Quantiles are a type of quantile and are defined as segments of the same size in the population. The median, one of the most common indicators in statistical analysis, is actually the result of dividing the population into two quantiles. The quintile is one of five values that divides a range of data into five equal parts, each of which is 1/5 (20 percent) of the range. The population divided into three equal parts is divided into quartiles, and the population divided into quarters is divided into quartiles. The larger the dataset, the easier it is to divide it into larger quantiles. Economists often use quintiles to analyze very large datasets, such as the US population.
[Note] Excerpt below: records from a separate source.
(* ===== verification/SignatureHash.v ===== *)
(** * SignatureHash: what a signature signs

    Models the part of script/interpreter.cpp that hashes a transaction for a
    signature: CTransactionSignatureSerializer, the hashes of BIP 143 with their cache
    PrecomputedTransactionData, SignatureHash and
    TransactionSignatureChecker::CheckSig; CHashWriter of hash.h and the length test of
    CPubKey.  The verification of an ECDSA signature, which the secp256k1 library
    computes, is a parameter.

    Positions in a script are the rest of it.  The argument [b] is the uninitialised
    buffer of a new hasher.  [None] is an access outside a vector.

    The serializer that hides parts of a transaction in place writes exactly the
    bytes of a modified copy of it, but for the rest of a push that is cut short;
    so the codec of transactions tells what a signature commits to.  The cache of
    BIP 143 makes no difference. *)

From S2P Require Import Prelude Words Serialize SerializeCorrect CryptoCommon ShaSpec ShaStream Hash HashCorrect Script Interpreter.
From S2P Require Import InterpreterCorrect SerializeVector Transaction TransactionTheorems.

Definition SIGHASH_ALL : Z := 1.
Definition SIGHASH_NONE : Z := 2.
Definition SIGHASH_SINGLE : Z := 3.
Definition SIGHASH_ANYONECANPAY : Z := 0x80.

(** ** CHashWriter: what [operator<<] writes, in order, and [GetHash] *)

Definition CHashWriter (b : list Z) (objs : list stream) : list Z :=
  CHash256_Finalize (fold_left CHash256_Write objs (CHash256 b)).

(** ** CTransactionSignatureSerializer *)

Definition OP_CODESEPARATOR : Z := 0xab.

(** Where [pc] is left when GetOp fails. *)
Definition GetOp_stop (pc : list Z) : list Z :=
  match pc with
  | [] => []
  | opcode :: pc => match operand_size opcode pc with None => pc | Some (_, pc) => pc end
  end.

(** The first loop counts the separators. *)
Fixpoint count_separators (fuel : nat) (it : list Z) (nCodeSeparators : Z) : Z :=
  match fuel with
  | O => nCodeSeparators
  | S fuel =>
      match GetOp it with
      | None => nCodeSeparators
      | Some (opcode, _, it) => count_separators fuel it (if opcode =? OP_CODESEPARATOR then nCodeSeparators + 1 else nCodeSeparators)
      end
  end.

(** The second loop writes what is between them: the bytes, [itBegin] and [it] at the end. *)
Fixpoint code_loop (fuel : nat) (itBegin it : list Z) : list Z * list Z * list Z :=
  match fuel with
  | O => ([], itBegin, it)
  | S fuel =>
      match GetOp it with
      | None => ([], itBegin, GetOp_stop it)
      | Some (opcode, _, it) =>
          if opcode =? OP_CODESEPARATOR then
            let '(s, itBegin', it') := code_loop fuel it it in
            (take (length itBegin - length it - 1) itBegin ++ s, itBegin', it')
          else code_loop fuel itBegin it
      end
  end.

Definition SerializeScriptCode (scriptCode : list Z) : stream :=
  let fuel := S (length scriptCode) in
  let nCodeSeparators := count_separators fuel scriptCode 0 in
  let '(s, itBegin, it) := code_loop fuel scriptCode scriptCode in
  WriteCompactSize (Z.of_nat (length scriptCode) - nCodeSeparators) ++ s ++
  (match itBegin with [] => [] | _ => take (length itBegin - length it) itBegin end).

Section serializer.
Context (txTo : CMutableTransaction) (scriptCode : list Z) (nIn : nat) (nHashType : Z).

Definition fAnyoneCanPay : bool := negb (Z.land nHashType SIGHASH_ANYONECANPAY =? 0).
Definition fHashSingle : bool := Z.land nHashType 0x1f =? SIGHASH_SINGLE.
Definition fHashNone : bool := Z.land nHashType 0x1f =? SIGHASH_NONE.

Definition SerializeInput (nInput : nat) : option stream :=
  let nInput := if fAnyoneCanPay then nIn else nInput in
  i ← vin txTo !! nInput;
  Some (Serialize_outpoint (prevout i) ++
        (if negb (nInput =? nIn)%nat then Serialize_bytes [] else SerializeScriptCode scriptCode) ++
        (if negb (nInput =? nIn)%nat && (fHashSingle || fHashNone) then ser_writedata32 0 else ser_writedata32 (nSequence i))).

Definition SerializeOutput (nOutput : nat) : option stream :=
  if fHashSingle && negb (nOutput =? nIn)%nat then Some (Serialize_txout txout_null)
  else o ← vout txTo !! nOutput; Some (Serialize_txout o).

Definition Serialize_for_signature : option stream :=
  let nInputs := if fAnyoneCanPay then 1%nat else length (vin txTo) in
  let nOutputs := if fHashNone then 0%nat else if fHashSingle then (nIn + 1)%nat else length (vout txTo) in
  ins ← mapM SerializeInput (seq 0 nInputs);
  outs ← mapM SerializeOutput (seq 0 nOutputs);
  Some (ser_writedata32 (n32bitVersion txTo) ++
        WriteCompactSize (Z.of_nat nInputs) ++ concat ins ++
        WriteCompactSize (Z.of_nat nOutputs) ++ concat outs ++
        ser_writedata32 (nLockTime txTo) ++
        (if has_payload (nVersion txTo) (nType txTo) then Serialize_bytes (vExtraPayload txTo) else [])).
End serializer.
#[export] Instance tx_iterator_laws : IteratorLaws iter.
Proof.
  refine {| all_keys := iter_all; remaining := iter_remaining; placed := iter_placed |}.
  - intros i. apply merged_ordered; [|apply all_ordered]. split; [apply writes_keys_ordered|]. intros k. by rewrite writes_keys_elem.
  - intros i. cbn [it_SeekToFirst tx_iterator]. unfold iter_SeekToFirst. destruct (first_law (parentIt i)) as (p & -> & Hp & Ha & Hr). cbn [mbind option_bind].
    destruct (settle_spec i (writes_keys (transaction i)) p Hp) as (i' & E & Hi & Hall & Hrem); [|done|].
    { split; [apply writes_keys_ordered|]. intros k. by rewrite writes_keys_elem. }
    exists i'. split; [done|]. split; [done|]. split; [done|]. by rewrite Hrem, Hr.
  - intros k i. cbn [it_Seek tx_iterator]. unfold iter_Seek. destruct (seek_law k (parentIt i)) as (p & -> & Hp & Ha & Hr). cbn [mbind option_bind].
    assert (Hw : written (transaction i) (lower_bound k (writes_keys (transaction i)))).
    { rewrite lower_bound_filter by apply writes_keys_ordered. split; [apply ordered_filter, writes_keys_ordered|].
      intros k' [_ Hk']%list_elem_of_filter. by rewrite writes_keys_elem in Hk'. }
    destruct (settle_spec i _ p Hp Hw Ha) as (i' & E & Hi & Hall & Hrem). exists i'. split; [done|]. split; [done|]. split; [done|]. rewrite Hrem, Hr.
    apply ordered_unique.
    + apply merged_ordered; [done|]. apply ordered_filter, all_ordered.
    + apply ordered_filter, merged_ordered; [|apply all_ordered]. split; [apply writes_keys_ordered|]. intros k'. by rewrite writes_keys_elem.
    + intros k'. rewrite list_elem_of_filter. unfold iter_all. rewrite !merged_elem, lower_bound_filter, !list_elem_of_filter by apply writes_keys_ordered. tauto.
  - intros i (Hp & Hl & Hw & Hc). cbn [it_Valid tx_iterator]. unfold iter_Valid, iter_remaining.
    destruct (merged_cons (transaction i) (transactionIt i) (parentIt i) (parentKey i) true Hw Hp Hl)
      as [(-> & Er & ->)|[(k1 & l1 & Er & Hd & Hk & ->)|(k1 & l1 & -> & Hd & ->)]]; [|destruct (transactionIt i)|done]; rewrite ?valid_law, ?Er by done; done.
  - exact iter_next_spec.
  - intros i (Hp & _). cbn [it_left tx_iterator]. unfold iter_remaining, merged. rewrite (Permutation_length (merge_Permutation key_le _ _)), length_app.
    pose proof (left_law (parentIt i) Hp). pose proof (length_filter (live (transaction i)) (remaining (parentIt i))). lia.
  - intros i (Hp & _ & Hw & _). apply merged_ordered; [done|]. by apply remaining_ordered.
Defined.
End merging.

(** ** Scanning the database *)

(** [for (it.SeekToFirst(); it.Valid(); it.Next())] and the like: the keys from the current one on. *)
Fixpoint scan {It} `{!Iterator It} (fuel : nat) (it : It) : option (list (list Z)) :=
  match fuel with
  | O => None
  | S fuel => if it_Valid it then it' ← it_Next it; l ← scan fuel it'; Some (it_GetKey it :: l) else Some []
  end.

Lemma scan_spec {It} `{!Iterator It} `{!IteratorLaws It} fuel (it : It) : placed it -> (length (remaining it) < fuel)%nat -> scan fuel it = Some (remaining it).
Proof.
  revert it. induction fuel as [|fuel IH]; intros it Hp Hf; [lia|]. cbn [scan]. rewrite valid_law by done. destruct (remaining it) as [|k l] eqn:E; [done|].
  rewrite bool_decide_false by done. cbn [negb]. destruct (next_law it k l Hp E) as (-> & it' & -> & Hp' & _ & Hr). cbn [mbind option_bind].
  rewrite IH, Hr; [done|done|]. rewrite Hr. cbn in Hf. lia.
Qed.

Section database.
Context {V D It : Type} `{!LevelDB D} `{!Iterator It}.

(** The iterators of the root transaction over that of the store, and of the current transaction over it. *)
Definition root_NewIterator (NewIterator : D -> It) (e : CEvoDB (V := V) (D := D)) : CDBTransactionIterator := new_iter (rootDB e) (NewIterator (pdb (db e))).
Definition evo_NewIterator (NewIterator : D -> It) (e : CEvoDB (V := V) (D := D)) : CDBTransactionIterator := new_iter (curDB e) (root_NewIterator NewIterator e).

Lemma evo_all_keys `{!IteratorLaws It} (ser : V -> stream) (NewIterator : D -> It) e sc s :
  (forall d k, k ∈ all_keys (NewIterator d) <-> is_Some (Get d k)) -> evo_rel ser (e, sc) s ->
  all_keys (evo_NewIterator NewIterator e) = in_order (map fst (map_to_list (s_cur s))).
Proof.
  intros Hn [H1 F H2 H3 H4 H5 A H6 H7]. cbn [fst snd] in *. apply ordered_unique; [apply all_ordered|apply ordered_in_order, NoDup_fst_map_to_list|].
  intros k. assert (Hk : k ∈ in_order (map fst (map_to_list (s_cur s))) <-> is_Some (s_cur s !! k)).
  { rewrite in_order_elem, list_elem_of_fmap. split; [intros ([k1 p] & -> & Hp%elem_of_map_to_list); eauto|].
    intros [p Hp]. exists (k, p). split; [done|]. by apply elem_of_map_to_list. }
  rewrite Hk. cbn [all_keys tx_iterator_laws]. unfold iter_all, evo_NewIterator, root_NewIterator. cbn [transaction parentIt new_iter].
  rewrite merged_elem. cbn [all_keys tx_iterator_laws]. unfold iter_all. cbn [transaction parentIt new_iter]. rewrite merged_elem, !writes_keys_elem, Hn, H2.
  specialize (H4 k). specialize (H5 k). rewrite <-H5, <-H4. rewrite !ov_alt by apply A. unfold live.
  destruct (writes (curDB e) !! k); [naive_solver|]. case_bool_decide; [rewrite is_Some_alt; naive_solver|].
  destruct (writes (rootDB e) !! k); [naive_solver|]. case_bool_decide; [rewrite is_Some_alt; naive_solver|]. rewrite fmap_is_Some. naive_solver.
Qed.
End database.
For example, if you look at all the closing prices of a particular stock last year, the top 20% of those prices represent the top fifth of the data. The bottom 20% of these prices represent the bottom fifth of the data. There are three quintiles between the upper and lower quintiles. Normally, the average of all stock prices is between the second and fourth quintiles, which are the midpoints of the data, but outliers of either the upper or lower bound of the data can increase or decrease the average. there is. As a result, when trying to understand the data and the mean, it is worth considering the distribution of data points and the significant outliers.
Common usage of Quintiles
Politicians call quintiles to explain the need for policy changes. For example, a politician who defends economic justice can divide the population into one-fifths and explain how the top 20% of income earners manage an unreasonably large share of wealth. Conversely, politicians calling for the abolition of progressive tax may use quintiles to argue that the top 20% overload the tax burden.
In the controversial 1994 IQ book, The Bell Curve, the author uses quintiles throughout the text to describe his work, and IQ is a big positive outcome of life. It shows that they are correlated.
For a particular population, it makes more sense to use other methods to find out how the data are distributed than to use quintiles. For small datasets, using quartiles or tertiles can help prevent the data from becoming too thin. Comparing the mean or mean of a dataset to its median, or the cutoff point at which the data is divided into two quantiles, is the data evenly distributed, or is the data biased up or down? I know how. An average that is significantly higher than the median indicates that the data is at the top, and a lower average indicates the opposite.